Dropout functional API, advantages/disadvantages?

rasbt · January 25, 2017, 3:47am

I saw in one of the examples that the functional API was used to implement dropout for a conv layer but not for the fully connected layer. Was wondering if this has a specific reason? I pasted the code below

source: https://github.com/pytorch/examples/blob/master/mnist/main.py

class Net(nn.Module):
    def __init__(self):
        super(Net, self).__init__()
        self.conv1 = nn.Conv2d(1, 10, kernel_size=5)
        self.conv2 = nn.Conv2d(10, 20, kernel_size=5)
        self.conv2_drop = nn.Dropout2d()
        self.fc1 = nn.Linear(320, 50)
        self.fc2 = nn.Linear(50, 10)

    def forward(self, x):
        x = F.relu(F.max_pool2d(self.conv1(x), 2))
        x = F.relu(F.max_pool2d(self.conv2_drop(self.conv2(x)), 2))
        x = x.view(-1, 320)
        x = F.relu(self.fc1(x))
        x = F.dropout(x, training=self.training)
        x = F.relu(self.fc2(x))
        return F.log_softmax(x)

Am I correct that this is the same as the following code?

class Net(nn.Module):
    def __init__(self):
        super(Net, self).__init__()
        self.conv1 = nn.Conv2d(1, 10, kernel_size=5)
        self.conv2 = nn.Conv2d(10, 20, kernel_size=5)
        self.conv2_drop = nn.Dropout2d()
        self.fc1 = nn.Linear(320, 50)
        self.fc1_drop = nn.Dropout(p=0.5) # added this line
        self.fc2 = nn.Linear(50, 10)

    def forward(self, x):
        x = F.relu(F.max_pool2d(self.conv1(x), 2))
        x = F.relu(F.max_pool2d(self.conv2_drop(self.conv2(x)), 2))
        x = x.view(-1, 320)
        x = F.relu(self.fc1(x))
        x = self.fc1_drop(x) # added this line
        #x = F.dropout(x, training=self.training) # removed this line
        x = F.relu(self.fc2(x))
        return F.log_softmax(x)

I am curious, did you chose this example for demonstration purposes, using nn and using the functional API, or does this have some performance (or other) reasons?
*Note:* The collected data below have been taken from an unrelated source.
(** X6. With deduplication, over tokens that hold no space (as those of
    the tokenizer), no token of the merged sequence is a part of a compound
    of that sequence: once "t1 t2" is there, neither t1 nor t2 is. *)
Theorem merge_tokens_deduplicated (tokens : list str) (tc : gmap str Q)
    (out : list str) (tc' : gmap str Q) (t1 t2 : str) :
  deduplication hp = true →
  (∀ t, t ∈ tokens → SPACE ∉ t) →
  merge_tokens hp tokens tc = Ok (out, tc') →
  (t1, t2) ∈ adjacent tokens →
  to_add t1 t2 ∈ out →
  (t1 ∉ out) ∧ (t2 ∉ out).
Proof.
  intros Hd Hfree Hm Hadj Hin. unfold merge_tokens in Hm.
  apply bind_Ok in Hm as (st & Hloop & [= <- <-]).
  apply drop_merged_spec in Hin as [Hin _]; [|done].
  assert (∀ p, p ∈ adjacent tokens → p.1 ∈ tokens ∧ p.2 ∈ tokens) as Hpairs.
  { intros [a b] Hp. by apply adjacent_elem. }
  destruct (merge_loop_marks _ (λ t, t ∈ tokens) _ Hfree
              {| term_counts := tc; tmp_tokens := []; merged := ∅ |} st
              Hpairs
              ltac:(intros x Hx; by apply elem_of_nil in Hx)
              Hloop _ Hin (to_add_has_space t1 t2))
    as ([a b] & Ha & Hb & Heq & Hma & Hmb).
  cbn [fst snd] in *.
  destruct (adjacent_elem _ _ _ Hadj) as [Ht1 Ht2].
  apply to_add_inj in Heq as [-> ->]; [|by apply Hfree..].
  split; intros Hout; apply drop_merged_spec in Hout as [_ Hout]; done.
Qed.

End MergerDedup.

Lemma merge_tokens_deduplicated_witness :
  py "new" ∉ [py "new york"; py "is"; py "is"].
Proof.
  pose (hp := default_hp {[py "is"]}).
  destruct (merge_tokens_total hp york_tokens) as ([out tc] & Hmerge & _).
  pose proof (f_equal (λ r, match r with Ok o => o.1 | Raise _ => [] end)
                Hmerge) as Hout.
  vm_compute in Hout. subst out.
  refine (proj1 (merge_tokens_deduplicated hp york_tokens
                  (compute_tf_scores york_tokens) _ tc
                  (py "new") (py "york") _ _ Hmerge _ _)).
  - done.
  - apply Forall_forall. unfold york_tokens.
    repeat (constructor; [by_decide|]). constructor.
  - apply list_elem_of_here.
  - apply list_elem_of_here.
Defined.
apaszke · January 25, 2017, 4:40pm

No, they’re equivalent and they expand to calls to the same autograd functions. The same applies for all other layers - both functional and non-functional versions work exactly the same, it’s only a matter of personal taste.

apaszke · January 25, 2017, 4:41pm

In that tutorial I probably missed the dropout module and that’s why I didn’t change it to functional. I find using the functional API for parameter-less operations and modules for everything containing parameters the best.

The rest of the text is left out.